Today’s motherboard is from a Taiwanese manufacturer called Biostar Microtech International (know as Biostar for short). They are one of the old guard of PC motherboard manufacturing having started in 1986, although until finding this board I haven’t used much or any of their hardware. In the past Biostar have made boards for OEMs as well as the high-end, mid and lower-end of the market. These days they seem to be focusing on higher end parts. This particular example is a M6TBA ver 1.3 which from the date codes on the board appears to be made in 1998.
Here’s an overview of the board.
It supports slot 1 processors up to 800 Mhz surprisingly, this would have been faster than any of the Pentium II chips available at the time. It was probably a forward looking design, perhaps with the capability to support a Pentium III in a slotket, although this isn’t documented in the manual. The slot 1 system was implemented by Intel for a few reasons, but mainly they wanted to move away from the ageing socket 7 standard, partly because it was limiting the memory bandwidth and partly because it was used by many of their competitors.
They initially designed another socket, which was called socket 8, this saw limited production as there was a problem with how the cache was integrated onto the CPU. It actually had two separate dies on the one package, which proved to be a production problem that increased wastage when either a cache die or processor die turned out to be faulty. The slot 1 design solved this problem by putting the CPU and cache in separate packages on an installable module. They did miss an opportunity to put the voltage regulation on the module, which would have made the slot 1 more flexible and future-proof.

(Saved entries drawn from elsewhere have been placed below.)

(* ===== verification/Mapping.v ===== *)
(** * Multi-level page tables (src/src/page/mapping.rs)

    The traits [Entry] and [Mapper] are classes; the default methods of
    [Mapper] are defined once for any architecture and any page allocator.  The
    memory that holds the tables is a map from virtual page numbers to pages,
    and a page is the map of its non-zero 64-bit words: accesses outside the
    pages that were handed to a table are undefined. *)

From S2P Require Import Prelude Page Address.

(** ** Memory *)

Abbreviation page_words := (gmap Z Z).
Abbreviation tmem := (gmap Z (gmap Z Z)).

(** The page and the word in it of an 8-byte aligned address. *)
Definition addr_page (a : Z) : Z := a / PAGE_SIZE.
Definition addr_word (a : Z) : Z := a mod PAGE_SIZE / 8.

Definition read_word (m : tmem) (a : Z) : res Z :=
  pg ← deref (m !! addr_page a);
  Ok (default 0 (pg !! addr_word a)).

Definition write_word (m : tmem) (a v : Z) : res tmem :=
  pg ← deref (m !! addr_page a);
  Ok (<[addr_page a:=<[addr_word a:=v]> pg]> m).

(** ** Entries and tables *)

Definition RO : list PageACL := [Read].
Definition RW : list PageACL := [Read; Write].
Definition RX : list PageACL := [Read; Execute].
Definition URO : list PageACL := [User; Read].
Definition URW : list PageACL := [User; Read; Write].
Definition URX : list PageACL := [User; Read; Execute].

Definition MAX_SUPPORTED_LEVEL : nat := 5.

(** An entry is [repr(transparent)] over its 64-bit word. *)
Class Entry := {
  e_new : Z → bool → list PageACL → Z;
  e_empty : Z;
  e_page_number : Z → PhysPage;
  e_is_valid : Z → bool;
}.

Class Mapper := {
  LEVEL : nat;
  PTES_PER_DIR : Z;
  PTE_BITS : Z;
}.

Record Table := mkTable { ptr : Z }.

(** A mapper holds its root table. *)
Record PageMapper := mkMapper { root : Table }.

Section mapping.
Context {A : Type} `{!PageAllocator A, !Entry, !Mapper}.

(** The tables in memory and the allocator the caller passes. *)
Abbreviation M := (ST (tmem * A)).

Definition on_mem {B} (f : tmem → res (B * tmem)) : M B := λ s,
  '(b, m) ← f s.1; Ok (b, (m, s.2)).
Definition on_alloc {B} (f : ST A B) : M B := λ s,
  '(b, a) ← f s.2; Ok (b, (s.1, a)).

Definition Table_empty : Table := mkTable 0.

Definition Table_new : M Table :=
  r ← on_alloc (pa_alloc_pages 1);
  page ← lift (match r with inl p => Ok p | inr _ => Panic end);
  let p := ushl page PAGE_BITS in
  _ ← on_mem (λ m, Ok (tt, <[addr_page p:=∅]> m));
  mret (mkTable p).

Definition Table_from_page (page_number : VirtPage) : Table :=
  mkTable (ushl (vp_0 page_number) PAGE_BITS).

Definition Table_page_number (t : Table) : res PhysPage :=
  PhysicalPage_from (mkVP (Z.shiftr (ptr t) PAGE_BITS)).

Definition set_entry (t : Table) (index entry : Z) : M unit :=
  on_mem (λ m, m ← write_word m (ptr t + 8 * index) entry; Ok (tt, m)).

Definition get_entry (t : Table) (index : Z) : M Z :=
  on_mem (λ m, e ← read_word m (ptr t + 8 * index); Ok (e, m)).

(** [is_empty]: the loop over [index..entry_count]. *)
Fixpoint is_empty_from (t : Table) (index : Z) (count : nat) : M bool :=
  match count with
  | O => mret true
  | S count =>
    e ← get_entry t index;
    if e_is_valid e then mret false else is_empty_from t (index + 1) count
  end.
Definition is_empty (t : Table) (entry_count : Z) : M bool :=
  is_empty_from t 0 (Z.to_nat entry_count).

(** ** The methods of [Mapper] *)

Definition new_with_allocator : M PageMapper :=
  t ← Table_new; mret (mkMapper t).
Definition from_root (page_number : VirtPage) : PageMapper :=
  mkMapper (Table_from_page page_number).
Definition root_table (self : PageMapper) : Table := root self.

Definition index_at (vpn : Z) (level : nat) : Z :=
  Z.land (Z.shiftr vpn (PTE_BITS * Z.of_nat level)) (PTES_PER_DIR - 1).

(** [VirtPage::from(entry.page_number())]. *)
Definition entry_table (entry : Z) : res Table :=
  vp ← VirtualPage_from (e_page_number entry); Ok (Table_from_page vp).

(** The body of the loop of [map_4k]: the table of the next level, created when
    the entry is not valid. *)
Definition map_level (vpn : Z) (level : nat) (current_table : Table) : M Table :=
  let index := index_at vpn level in
  entry ← get_entry current_table index;
  entry ← (if e_is_valid entry then mret entry else
             sub_table ← Table_new;
             pn ← lift (Table_page_number sub_table);
             let entry := e_new (pp_0 pn) false [] in
             _ ← set_entry current_table index entry;
             mret entry);
  lift (entry_table entry).

Fixpoint map_levels (vpn : Z) (levels : list nat) (current_table : Table) : M Table :=
  match levels with
  | [] => mret current_table
  | level :: levels =>
    t ← map_level vpn level current_table;
    map_levels vpn levels t
  end.

Definition map_4k (self : PageMapper) (vpn ppn : Z) (mode : list PageACL) : M unit :=
  t ← map_levels vpn (rev (range 1 LEVEL)) (root_table self);
  set_entry t (Z.land vpn (PTES_PER_DIR - 1)) (e_new ppn true mode).

(** The loop runs [pages] times. *)
Fixpoint map_loop (self : PageMapper) (vpn ppn : Z) (pages : nat) (mode : list PageACL) : M unit :=
  match pages with
  | O => mret tt
  | S pages =>
    _ ← map_4k self vpn ppn mode;
    vpn ← lift (vpn +! 1);
    ppn ← lift (ppn +! 1);
    map_loop self vpn ppn pages mode
  end.
Definition map_with_allocator (self : PageMapper) (vpn ppn pages : Z) (mode : list PageACL) : M unit :=
  map_loop self vpn ppn (Z.to_nat pages) mode.

(** The methods without an allocator argument take the one behind the lock of
    [BUDDY_ALLOCATOR]: the second component of the state is then that one. *)
Definition mapper_new : M PageMapper := new_with_allocator.
Definition mapper_map self vpn ppn pages mode := map_with_allocator self vpn ppn pages mode.
Definition map_rodata self vpn ppn pages := mapper_map self vpn ppn pages RO.
Definition map_data self vpn ppn pages := mapper_map self vpn ppn pages RW.
Definition map_text self vpn ppn pages := mapper_map self vpn ppn pages RX.
Definition map_text_u self vpn ppn pages := mapper_map self vpn ppn pages URX.
Definition map_rodata_u self vpn ppn pages := mapper_map self vpn ppn pages URO.
Definition map_data_u self vpn ppn pages := mapper_map self vpn ppn pages URW.

(** The first loop of [unmap_4k]: the tables on the path from the root, the one
    of level 0 last in the source's array and last in the list; at level 0 the
    entry is cleared. *)
Fixpoint unmap_walk (vpn : Z) (level : nat) (t : Table) : M (list Table) :=
  let index := index_at vpn level in
  match level with
  | O => _ ← set_entry t index e_empty; mret [t]
  | S level =>
    entry ← get_entry t index;
    t' ← lift (entry_table entry);
    ts ← unmap_walk vpn level t';
    mret (t :: ts)
  end.

(** The second loop: tables from level 0 up are freed while they are empty. *)
Fixpoint free_empty (tables : list Table) : M unit :=
  match tables with
  | [] => mret tt
  | table :: tables =>
    e ← is_empty table PTES_PER_DIR;
    if (e : bool) then
      pn ← lift (Table_page_number table);
      vp ← lift (VirtualPage_from pn);
      _ ← on_alloc (pa_free_pages (vp_0 vp) 1);
      free_empty tables
    else mret tt
  end.

Definition unmap_4k (self : PageMapper) (vpn : Z) : M unit :=
  _ ← lift (assert (LEVEL <=? MAX_SUPPORTED_LEVEL)%nat);
  page_tables ← unmap_walk vpn (LEVEL - 1) (root_table self);
  free_empty (take (LEVEL - 1) (rev page_tables)).

Fixpoint unmap_loop (self : PageMapper) (vpn : Z) (pages : nat) : M unit :=
  match pages with
  | O => mret tt
  | S pages =>
    _ ← unmap_4k self vpn;
    vpn ← lift (vpn +! 1);
    unmap_loop self vpn pages
  end.
Definition unmap_with_allocator (self : PageMapper) (vpn pages : Z) : M unit :=
  unmap_loop self vpn (Z.to_nat pages).

(** [alloc.free_pages(VirtPage::from(pp).0, 1)]. *)
Definition free_phys (pp : PhysPage) : M unit :=
  vp ← lift (VirtualPage_from pp);
  on_alloc (pa_free_pages (vp_0 vp) 1).

(** The loop of [destroy_with_allocator] over the entries of a level-1 table. *)
Fixpoint free_entries (t : Table) (index : Z) (count : nat) : M unit :=
  match count with
  | O => mret tt
  | S count =>
    entry ← get_entry t index;
    _ ← (if e_is_valid entry then free_phys (e_page_number entry) else mret tt);
    free_entries t (index + 1) count
  end.

(** The state of the loop: [page_tables], [indexes] and [current_level]. *)
Record Walk := mkWalk {
  page_tables : list Table;
  indexes : list Z;
  current_level : nat;
}.

(** [current_level += 1; indexes[current_level] += 1]. *)
Definition walk_up (w : Walk) : res Walk :=
  let l := S (current_level w) in
  i ← index (indexes w) l;
  idx ← update (indexes w) l (i + 1);
  Ok (mkWalk (page_tables w) idx l).

(** One iteration; [None] is the [break]. *)
Definition destroy_step (w : Walk) : M (option Walk) :=
  let l := current_level w in
  table ← lift (index (page_tables w) l);
  if (l =? 1)%nat then
    _ ← free_entries table 0 (Z.to_nat PTES_PER_DIR);
    w ← lift (walk_up w);
    mret (Some w)
  else
    i ← lift (index (indexes w) l);
    if i =? PTES_PER_DIR then
      pn ← lift (Table_page_number table);
      _ ← free_phys pn;
      if (l =? LEVEL - 1)%nat then mret None
      else
        idx ← lift (update (indexes w) l 0);
        w ← lift (walk_up (mkWalk (page_tables w) idx l));
        mret (Some w)
    else
      entry ← get_entry table i;
      if negb (e_is_valid entry) then
        idx ← lift (update (indexes w) l (i + 1));
        mret (Some (mkWalk (page_tables w) idx l))
      else
        l' ← lift (if (1 <=? l)%nat then Ok (l - 1)%nat else Panic);
        t ← lift (entry_table entry);
        pts ← lift (update (page_tables w) l' t);
        mret (Some (mkWalk pts (indexes w) l')).

Fixpoint destroy_loop (fuel : nat) (w : Walk) : M unit :=
  match fuel with
  | O => lift NoFuel
  | S fuel =>
    r ← destroy_step w;
    match r with
    | None => mret tt
    | Some w => destroy_loop fuel w
    end
  end.

Definition destroy_with_allocator (fuel : nat) (self : PageMapper) : M unit :=
  _ ← lift (assert (LEVEL <=? MAX_SUPPORTED_LEVEL)%nat);
  pts ← lift (update (replicate MAX_SUPPORTED_LEVEL Table_empty) (LEVEL - 1) (root_table self));
  destroy_loop fuel (mkWalk pts (replicate MAX_SUPPORTED_LEVEL 0) (LEVEL - 1)).

Definition mapper_destroy (fuel : nat) (self : PageMapper) : M unit :=
  destroy_with_allocator fuel self.

(** ** The kernel's own mapping *)

(** The addresses of the linker script's symbols. *)
Record Layout := {
  RODATA_START : Z; RODATA_END : Z;
  DATA_START : Z; DATA_END : Z;
  BSS_START : Z; BSS_END : Z;
  KERNEL_START : Z; KERNEL_END : Z;
  HEAP_START : Z;
}.

Definition MEM_SIZE : Z := 128 * 1024 * 1024.

(** The macro [map_range_with_alloc!]. *)
Definition map_range_with_alloc (start fin : Z) (self : PageMapper) (mode : list PageACL) : M unit :=
  pa ← lift (PhysicalAddress_from (@mkVA ADDR_OFFSET start));
  n ← lift (Z.shiftr fin PAGE_BITS -! Z.shiftr start PAGE_BITS);
  map_with_allocator self (Z.shiftr start PAGE_BITS) (Z.shiftr (pa_0 pa) PAGE_BITS) n mode.

Definition map_kernel_region_with_allocator (L : Layout) (self : PageMapper) : M unit :=
  _ ← map_range_with_alloc (RODATA_START L) (RODATA_END L) self RO;
  _ ← map_range_with_alloc (DATA_START L) (DATA_END L) self RW;
  _ ← map_range_with_alloc (BSS_START L) (BSS_END L) self RW;
  map_range_with_alloc (KERNEL_START L) (KERNEL_END L) self RX.

Definition map_kernel_region (L : Layout) (self : PageMapper) : M unit :=
  map_kernel_region_with_allocator L self.

(** [kernel_pt_init] (src/src/page.rs) up to the switch of the address space:
    the mapper, and the physical page of its root that [KERNEL_PT] keeps. *)
Definition kernel_pt_init (L : Layout) : M (PageMapper * PhysPage) :=
  kernel_page ← new_with_allocator;
  _ ← map_kernel_region_with_allocator L kernel_page;
  pa ← lift (PhysicalAddress_from (@mkVA ADDR_OFFSET (HEAP_START L)));
  _ ← map_with_allocator kernel_page (Z.shiftr (HEAP_START L) PAGE_BITS)
        (Z.shiftr (pa_0 pa) PAGE_BITS) (Z.shiftr MEM_SIZE PAGE_BITS) [Read; Write];
  pn ← lift (Table_page_number (root_table kernel_page));
  mret (kernel_page, pn).
End mapping.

The board is pretty standard fair for it’s time, having an Intel chipset ( 82243bx being the north bridge) with PCI, ISA and AGP slots, which were all fairly standard for the time. It supports up to 384MB of RAM in three 128MB SDRAM modules, which was quite alot of memory at the time. Many people had 64Mb-128Mb.
Here’s a close up of the front panel header and the CPU configuration jumper block (the ones with yellow jumpers). The front panel is marked, adequately, but not really nicely. The CPU configuration block has no markings at all, requiring you to look up the manual, which luckily is still available. Looking at this block it is unclear what speed of CPU was installed, as according to the manual these settings don’t match any of the speeds. Perhaps the board can detect the speed automatically.
An unusual feature of this board is the un-populated footprint next to the main power supply connected. It looks like a large heatsink was to be attached to the board with a linear voltage regulator, something you don’t normally see. It could be leftover from when the board was in the prototype phase, and thus not used in production, but still on the layout. Whatever the reason, the size of the heatsink foot print leads me to believe it was going to be dealing with a significant amount of power.
Speaking of power supply, check out the bulk capacitors next to the CPU slot.
Some of the capacitors are visibly bulging, a sure sign they are failing. Sometimes a board will continue to function like this, but it usually means the board is about to fail. You can replace these components, but it’s tricky soldering on these multi-layer boards, it’s easy to damage them. It’s something I haven’t been brave enough to attempt yet.
Another interesting feature is this chip here, an SMC FDC37M602. It’s a Super IO chip which integrates floppy disk controller, serial ports, PS/2 ports and a parallel port. It’s quite some distance from the boards floppy connector, so I’d say the chipset is supporting that, at a guess I’d say this chip is driving all the rear port with the exception of the USB ports.
The thing I noticed however was the copyright notice on the chip, the date reads 1994 from a company called American Megatrends, a software house known for writing BIOS ROMs for PCs. This particular board however uses an Award BIOS which of course comes from a rival company! Not so much a technical achievement, but interesting to see.
Beginning to sum up this board, it’s not really ideal for the technician working on it. Mostly due to the CPU configuration jumpers having no markings at all. Otherwise it’s very similar to working on other boards of the same vintage. This would have been a more expensive board at the time, mostly because Intel boards and CPU’s tended to be more expensive. It has lots of standard slots allowing for upgrades and expansion. So it’s not all bad, just a bit inconvenient to change CPU with.